Applies to Product: | USM Appliance™ | LevelBlue OSSIM® |
The USM Appliance Standard Server is the first USM Appliance component that you must configure for HA.
See also Example: Configuring High Availability for USM Appliance Standard Servers.
You must first deploy and configure the node you intend to act as the passive node, or slave. You configure the active, or master, node, second. Both procedures appear below.
Configuring the Secondary Standard Server for HA
To configure HA in the secondary server
- Log into the secondary (slave) Standard Server.
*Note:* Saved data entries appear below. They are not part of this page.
(* ===== verification/WinMain.v ===== *)
(** * WinMain: start-up and shutdown of the Windows helper

    [wmain] of [windows/src/main.cpp] with [windows/src/session.cpp], as a
    function from the command line and the answers of the host to the exit
    code and the sequence of life-cycle actions, the destructors of the local
    variables included. *)

From S2P Require Import Prelude CommandLine.

(** ** session *)

(** [ProcessIdToSessionId]: [None] when it fails. *)
Definition GetCurrentSessionId (answer : option Z) : Z := default 0 answer.

Definition DefaultPipeName (session_id : Z) : list Z := str "\\.\pipe\leviathan-clipboard-" ++ to_string session_id.

(** ** The parent watchdog *)

Definition WAIT_OBJECT_0 : Z := 0.

(** What the thread does with the result of [WaitForMultipleObjects]: it stops
    the server or it just returns. *)
Definition RunParentWatchdog (parent_handle wait : Z) : bool :=
  if parent_handle =? 0 then false
  else if wait =? WAIT_OBJECT_0 then true
  else if wait =? WAIT_OBJECT_0 + 1 then false
  else false.

(** ** The callbacks of the pipe server and the console

    Through the global pointers; a null dispatcher answers nothing. *)

Definition ProtoMessageHandler {D} (handle : D -> list Z -> list Z) (g_dispatcher : option D) (req : list Z) : list Z :=
  match g_dispatcher with None => [] | Some d => handle d req end.
Definition OnConnectReady {D} (on_connect : D -> list Z) (g_dispatcher : option D) : list Z :=
  match g_dispatcher with None => [] | Some d => on_connect d end.

Inductive CtrlType := CtrlC | CtrlBreak | CtrlClose | CtrlShutdown | CtrlOther.
(** Whether the event is handled, and whether the server is stopped. *)
Definition ConsoleCtrlHandler (ctrl_type : CtrlType) (server : bool) : bool * bool :=
  match ctrl_type with CtrlOther => (false, false) | _ => (true, server) end.

(** ** wmain *)

Record WinHost := {
  wh_session : option Z;
  wh_iswspace : Z -> bool;
  wh_sta_start : bool;
  wh_cancel_event : Z;     (* CreateEventW; 0 on failure *)
  wh_open_process : Z;     (* OpenProcess; 0 on failure *)
  wh_wait : Z              (* the watchdog's wait *)
}.

Inductive WinComponent := WSta | WServer | WDispatcher.
#[export] Instance WinComponent_eq_dec : EqDecision WinComponent.
Proof. solve_decision. Defined.

Inductive WinAction :=
| WCreate (c : WinComponent)
| WDestroy (c : WinComponent)
| WNamePipe (name : list Z)
| WStaStart (ok : bool)
| WSetServer (set : bool)        (* g_server *)
| WSetDispatcher (set : bool)    (* g_dispatcher *)
| WStaCallbacks                  (* SetOnClipboardChanged, SetOnRenderFormat *)
| WConsole (install : bool)      (* SetConsoleCtrlHandler *)
| WOwn (handle : Z)              (* a handle wmain must close *)
| WClose (handle : Z)
| WWatch (handle cancel : Z)     (* the watchdog thread *)
| WRun
| WServerStop
| WSetCancel (cancel : Z)
| WJoin
| WReleaseSta                    (* ReleaseStaBoundResources *)
| WStaStop.

(** The handle the watchdog waits for: inherited, opened, or none. *)
Definition parent_handle (argv : list (list Z)) (h : WinHost) : Z :=
  let inherited := ParseParentHandle (wh_iswspace h) argv in
  if negb (inherited =? 0) then inherited
  else if ParseParentPid (wh_iswspace h) argv =? 0 then 0
  else wh_open_process h.

Definition pipe_name (argv : list (list Z)) (h : WinHost) : list Z :=
  match ParsePipeNameOverride argv with
  | [] => DefaultPipeName (GetCurrentSessionId (wh_session h))
  | name => name
  end.

Definition when (b : bool) (acts : list WinAction) : list WinAction := if b then acts else [].

Definition wmain (argv : list (list Z)) (h : WinHost) : Z * list WinAction :=
  if negb (wh_sta_start h) then (1, [WCreate WSta; WStaStart false; WDestroy WSta])
  else
    let parent := parent_handle argv h in
    let cancel := wh_cancel_event h in
    let has_parent := negb (parent =? 0) in
    let has_cancel := negb (cancel =? 0) in
    (0,
     [WCreate WSta; WStaStart true; WNamePipe (pipe_name argv h); WCreate WServer; WSetServer true;
      WCreate WDispatcher; WSetDispatcher true; WStaCallbacks; WConsole true] ++
     when has_cancel [WOwn cancel] ++ when has_parent [WOwn parent] ++
     when (has_parent && has_cancel) [WWatch parent cancel] ++
     [WRun; WServerStop] ++
     when has_cancel [WSetCancel cancel] ++
     when (has_parent && has_cancel) [WJoin] ++
     when has_parent [WClose parent] ++ when has_cancel [WClose cancel] ++
     [WSetDispatcher false; WReleaseSta; WStaStop; WSetServer false; WConsole false] ++
     map WDestroy [WDispatcher; WServer; WSta]).

(** ** Life times *)

Record WinWorld := {
  ww_stack : list WinComponent;
  ww_sta : bool;               (* the STA thread runs *)
  ww_callbacks : bool;         (* its callbacks point to the dispatcher *)
  ww_server : bool;            (* g_server is set *)
  ww_dispatcher : bool;        (* g_dispatcher is set *)
  ww_console : bool;
  ww_handles : list Z;         (* handles to close *)
  ww_watch : option (Z * Z);   (* the watchdog thread: what it waits for *)
  ww_cancelled : bool;
  ww_released : bool           (* the STA-bound objects are released *)
}.
Definition no_win_world : WinWorld :=
  {| ww_stack := []; ww_sta := false; ww_callbacks := false; ww_server := false; ww_dispatcher := false; ww_console := false;
     ww_handles := []; ww_watch := None; ww_cancelled := false; ww_released := false |}.

Definition has_handle (x : Z) (l : list Z) : bool := existsb (Z.eqb x) l.
Definition remove_handle (x : Z) (l : list Z) : list Z := List.filter (fun y => negb (x =? y)) l.
Definition same (a b : WinComponent) : bool :=
  match a, b with WSta, WSta => true | WServer, WServer => true | WDispatcher, WDispatcher => true | _, _ => false end.
Definition joined (wat : option (Z * Z)) : bool := match wat with None => true | Some _ => false end.

(** What each action needs: callbacks and global pointers only while their
    target lives; the STA thread releases its objects before it stops and
    stops before the dispatcher its callbacks call is destroyed; a handle is
    closed once and not while a thread waits for it; and the watchdog is joined only after its
    cancellation is signalled, so that the join returns. *)
Definition check_win (w : WinWorld) (a : WinAction) : option WinWorld :=
  let (st, sta, cb, srv, dsp, con, hs, wat, can, rel) := w in
  let guard (b : bool) (w : WinWorld) := if b then Some w else None in
  let has c := existsb (same c) st in
  match a with
  | WCreate c =>
      guard (negb (has c) && match c with WDispatcher => has WSta && has WServer | _ => true end)
        (Build_WinWorld (c :: st) sta cb srv dsp con hs wat can rel)
  | WDestroy c =>
      match st with
      | c' :: st' => guard (same c c' &&
                       match c with
                       | WDispatcher => negb dsp && negb sta && joined wat
                       | WServer => negb srv && joined wat
                       | WSta => negb sta
                       end) (Build_WinWorld st' sta cb srv dsp con hs wat can rel)
      | [] => None
      end
  | WNamePipe name => guard (match name with [] => false | _ => true end) w
  | WStaStart ok => guard (has WSta && negb sta) (Build_WinWorld st ok cb srv dsp con hs wat can rel)
  | WSetServer b => guard (has WServer) (Build_WinWorld st sta cb b dsp con hs wat can rel)
  | WSetDispatcher b => guard (has WDispatcher) (Build_WinWorld st sta cb srv b con hs wat can rel)
  | WStaCallbacks => guard (has WDispatcher && sta) (Build_WinWorld st sta true srv dsp con hs wat can rel)
  | WConsole b => guard true (Build_WinWorld st sta cb srv dsp b hs wat can rel)
  | WOwn x => guard (negb (x =? 0) && negb (has_handle x hs)) (Build_WinWorld st sta cb srv dsp con (x :: hs) wat can rel)
  | WClose x =>
      guard (has_handle x hs && match wat with Some (p, c) => negb (x =? p) && negb (x =? c) | None => true end)
        (Build_WinWorld st sta cb srv dsp con (remove_handle x hs) wat can rel)
  | WWatch p c =>
      guard (has_handle p hs && has_handle c hs && has WServer && joined wat)
        (Build_WinWorld st sta cb srv dsp con hs (Some (p, c)) can rel)
  | WRun => guard (srv && dsp && sta) w
  | WServerStop => guard (has WServer) w
  | WSetCancel c => guard (has_handle c hs) (Build_WinWorld st sta cb srv dsp con hs wat true rel)
  | WJoin => guard (can && negb (joined wat)) (Build_WinWorld st sta cb srv dsp con hs None can rel)
  | WReleaseSta => guard (sta && has WDispatcher && negb dsp) (Build_WinWorld st sta cb srv dsp con hs wat can true)
  | WStaStop => guard (sta && rel) (Build_WinWorld st false cb srv dsp con hs wat can rel)
  end.
Fixpoint check_win_all (w : WinWorld) (acts : list WinAction) : option WinWorld :=
  match acts with
  | [] => Some w
  | a :: rest => match check_win w a with Some w' => check_win_all w' rest | None => None end
  end.

(** Everything is gone. *)
Definition win_clean (w : WinWorld) : Prop :=
  ww_stack w = [] /\ ww_sta w = false /\ ww_server w = false /\ ww_dispatcher w = false /\ ww_console w = false /\
  ww_handles w = [] /\ ww_watch w = None.

(** ** Properties *)

Lemma DefaultPipeName_not_nil s : DefaultPipeName s <> [].
Proof. done. Qed.

Lemma pipe_name_not_nil argv h : pipe_name argv h <> [].
Proof. unfold pipe_name. by destruct (ParsePipeNameOverride argv). Qed.

(** Life times.  For every command line and every answer of the host (with the
    two handles, when both exist, distinct), [wmain] keeps every use inside
    the life time of what it uses and leaves nothing behind: both handles are
    closed once, after the watchdog that waits for them has been cancelled and
    joined; the objects bound to the STA thread are released on it before it
    stops, with no frame handler left; and it has stopped before the
    dispatcher its callbacks call is destroyed.  The exit code is 1 exactly
    when the STA thread did not start. *)
Theorem wmain_lifetimes argv h :
  (parent_handle argv h = 0 \/ wh_cancel_event h = 0 \/ parent_handle argv h <> wh_cancel_event h) ->
  let (rc, acts) := wmain argv h in
  (exists w, check_win_all no_win_world acts = Some w /\ win_clean w) /\ (rc = 1 <-> wh_sta_start h = false).
Proof.
  intros Hne. unfold wmain. destruct (wh_sta_start h); cbn [negb].
  2:{ split; [|done]. eexists. split; [reflexivity|]. by split_and!. }
  split; [|done]. pose proof (pipe_name_not_nil argv h) as Hp. set (name := pipe_name argv h) in *. clearbody name.
  set (p := parent_handle argv h) in *. set (c := wh_cancel_event h) in *. clearbody p c.
  destruct name as [|n0 name]; [done|]. clear Hp.
  assert (Hpc : (p =? 0) = false -> (c =? 0) = false -> (p =? c) = false /\ (c =? p) = false).
  { intros Hp Hc. apply Z.eqb_neq in Hp, Hc. split; apply Z.eqb_neq; lia. }
  destruct (p =? 0) eqn:Ep, (c =? 0) eqn:Ec; cbn [negb andb when app map];
    try (destruct (Hpc eq_refl eq_refl) as [Hpc1 Hpc2]); eexists;
    (split; [repeat (cbn; rewrite ?Z.eqb_refl, ?Ep, ?Ec, ?Hpc1, ?Hpc2); cbn; reflexivity|by split_and!]).
Qed.

Definition win_host : WinHost :=
  {| wh_session := Some 2; wh_iswspace := isspace; wh_sta_start := true; wh_cancel_event := 88; wh_open_process := 0;
     wh_wait := 0 |}.
Lemma wmain_lifetimes_witness :
  let (rc, acts) := wmain [str "helper"; str "--parent-handle=64"] win_host in
  (exists w, check_win_all no_win_world acts = Some w /\ win_clean w) /\ (rc = 1 <-> wh_sta_start win_host = false).
Proof. apply (wmain_lifetimes [str "helper"; str "--parent-handle=64"] win_host). right. right. discriminate. Defined.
- From the LevelBlue Setup Main menu, select Jailbreak System and press Enter (<OK>).
- Press Enter (<Yes>) to continue.
-
When you see the command line prompt, access and edit the file /etc/ossim/ossim_setup.conf as indicated in the angle-bracketed variables below:
ha_heartbeat_start=yes
ha_local_node_ip=<slave_appliance_IP>
ha_other_node_ip=<master_appliance_IP>
ha_other_node_name=<master_appliance_name>
ha_password=<password>
**This password must be the same for both slave and master.**
ha_role=slave
ha_virtual_ip=<virtual_IP>
Important: The ha_role value must always equal "slave" for the secondary node.
- Save the changes.
-
Enable HA in the slave by entering the following command:
screen alienvault-ha-assistant -e
Note: Use screen to keep the process running in the background even when the session disconnects.
-
Check that the secondary node is up and running by entering:
alienvault-ha-assistant –s
-
When prompted, enter the remote (master) root user password.
After about five minutes, you see the following output:
-
Configuring the Primary Standard Server for HA
To configure HA in the primary server
- Log into the primary (master) Standard Server.
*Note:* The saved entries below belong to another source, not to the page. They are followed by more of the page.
(** The handler is inside a call during which the thread may dispatch messages. *)
Definition prog_pumps {A} (p : Prog A) : bool := match p with Do c _ => pumps c | _ => false end.

(** The innermost activity of the STA thread is inside such a call. *)
Definition at_pump (w : WinHelper) : bool :=
  match frames_ (n_sta w) with
  | [] => true
  | FHandler :: _ =>
      match n_acts w with
      | ActRender :: _ => pumping (n_stack w)
      | ActChanged p _ :: _ => prog_pumps p
      | ActOther :: _ => true
      | _ => false
      end
  | FDrain (Some t) _ :: _ =>
      match n_main w with MnProg _ p (OnSta t') _ => (t =? t') && prog_pumps p | _ => false end
  | FDrain None _ :: _ => false
  end.

(** The innermost activity is a message handler. *)
Definition handler_on_top (w : WinHelper) : bool := match frames_ (n_sta w) with FHandler :: _ => true | _ => false end.
Definition task_on_top (t : Z) (w : WinHelper) : bool :=
  match frames_ (n_sta w) with FDrain (Some t') _ :: _ => t' =? t | _ => false end.

(** ** Labels *)

Inductive StaMessage := WmClipboard | WmRender (format : Z) (cache_only : bool) | WmOther.

Inductive WinLabel :=
| NPipe (l : PipeLabel)                   (* the accept loop, the writer, the client *)
| NGreet (clock : Z)
| NHandle
| NMain (ω : Answers)
| NTear (posted : bool)
| NSta (l : StaLabel)
| NMessage (m : StaMessage)
| NAct (ω : Answers)
| NRenderSend (clock now : Z)
| NRender (l : RenderLabel)
| NWatch (wait : Z)
| NConsole
| NConsoleStep (i : nat).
- From the LevelBlue Setup Main menu, select Jailbreak System and press Enter (<OK>).
- Press Enter (<Yes>) to continue.
-
When you see the command line prompt, access the file /etc/ossim/ossim_setup.conf and edit it as indicated within the angle-bracketed variables, as shown below:
ha_heartbeat_start=yes
ha_local_node_ip=<master_appliance_IP>
ha_other_node_ip=<slave_appliance_IP>
ha_other_node_name=<slave_appliance_name>
ha_password=<password>
**This password must be the same for both slave and master.**
ha_role=master
ha_virtual_ip=<virtual_IP>
- Save the changes.
-
Enable HA in the primary (master) node:
screen alienvault-ha-assistant -e
Note: Use screen to keep the process running in the background even when the session disconnects.
This outputs the following:
-
Check that the primary node is up and running:
alienvault-ha-assistant –s
-
When prompted, enter the remote (slave) root user password.
- Launch a web browser and verify that you can access the USM Appliance system, using the HA virtual IP specified in the ossim_setup.conf file.
After about five minutes, you see output confirming that the node is running.